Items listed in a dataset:
○ ○ ○ ○ ○ ○ ○

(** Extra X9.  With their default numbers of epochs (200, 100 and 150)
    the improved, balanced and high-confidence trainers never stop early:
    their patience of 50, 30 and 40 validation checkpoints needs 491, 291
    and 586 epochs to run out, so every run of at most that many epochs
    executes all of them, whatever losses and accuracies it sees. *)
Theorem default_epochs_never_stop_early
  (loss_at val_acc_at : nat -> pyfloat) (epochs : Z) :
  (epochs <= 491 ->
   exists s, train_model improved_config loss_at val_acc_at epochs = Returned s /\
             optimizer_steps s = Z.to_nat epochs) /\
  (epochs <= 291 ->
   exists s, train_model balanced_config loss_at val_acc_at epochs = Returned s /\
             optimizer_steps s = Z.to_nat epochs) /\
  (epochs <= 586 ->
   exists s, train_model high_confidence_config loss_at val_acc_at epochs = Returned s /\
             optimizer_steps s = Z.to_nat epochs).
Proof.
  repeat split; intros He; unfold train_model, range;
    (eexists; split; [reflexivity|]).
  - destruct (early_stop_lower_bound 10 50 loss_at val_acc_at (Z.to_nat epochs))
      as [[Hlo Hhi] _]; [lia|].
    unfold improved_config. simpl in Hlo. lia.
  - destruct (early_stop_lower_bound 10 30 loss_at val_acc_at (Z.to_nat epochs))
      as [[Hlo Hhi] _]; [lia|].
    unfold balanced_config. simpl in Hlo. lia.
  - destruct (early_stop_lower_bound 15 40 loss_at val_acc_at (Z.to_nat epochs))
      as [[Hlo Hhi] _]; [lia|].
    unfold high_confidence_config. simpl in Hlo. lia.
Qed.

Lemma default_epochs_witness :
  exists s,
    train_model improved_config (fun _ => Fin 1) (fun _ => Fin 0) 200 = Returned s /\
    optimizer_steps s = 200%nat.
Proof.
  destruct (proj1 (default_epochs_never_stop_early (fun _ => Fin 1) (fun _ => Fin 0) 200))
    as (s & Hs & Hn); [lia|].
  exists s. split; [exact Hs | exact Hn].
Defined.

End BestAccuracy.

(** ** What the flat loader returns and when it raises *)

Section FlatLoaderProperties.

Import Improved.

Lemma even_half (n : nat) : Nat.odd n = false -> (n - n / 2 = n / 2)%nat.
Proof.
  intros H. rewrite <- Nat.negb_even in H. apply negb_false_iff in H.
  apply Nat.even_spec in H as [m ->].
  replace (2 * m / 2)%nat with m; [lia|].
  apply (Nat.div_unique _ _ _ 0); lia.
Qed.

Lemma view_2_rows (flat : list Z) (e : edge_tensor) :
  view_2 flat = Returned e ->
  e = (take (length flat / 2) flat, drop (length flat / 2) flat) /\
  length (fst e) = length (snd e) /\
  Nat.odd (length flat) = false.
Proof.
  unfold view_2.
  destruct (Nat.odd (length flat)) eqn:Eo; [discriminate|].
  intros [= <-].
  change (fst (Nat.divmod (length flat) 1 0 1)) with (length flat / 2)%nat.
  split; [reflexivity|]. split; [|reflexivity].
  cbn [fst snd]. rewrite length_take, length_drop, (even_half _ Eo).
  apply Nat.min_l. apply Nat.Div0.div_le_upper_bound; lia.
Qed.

○ ○ ○ ○ ○ ○ ○

**The problem**
Search the records above for the string "apply" and copy each line that holds it.

**Exercise response**
  intros H. rewrite <- Nat.negb_even in H. apply negb_false_iff in H.
  apply Nat.even_spec in H as [m ->].
  apply (Nat.div_unique _ _ _ 0); lia.
  apply Nat.min_l. apply Nat.Div0.div_le_upper_bound; lia.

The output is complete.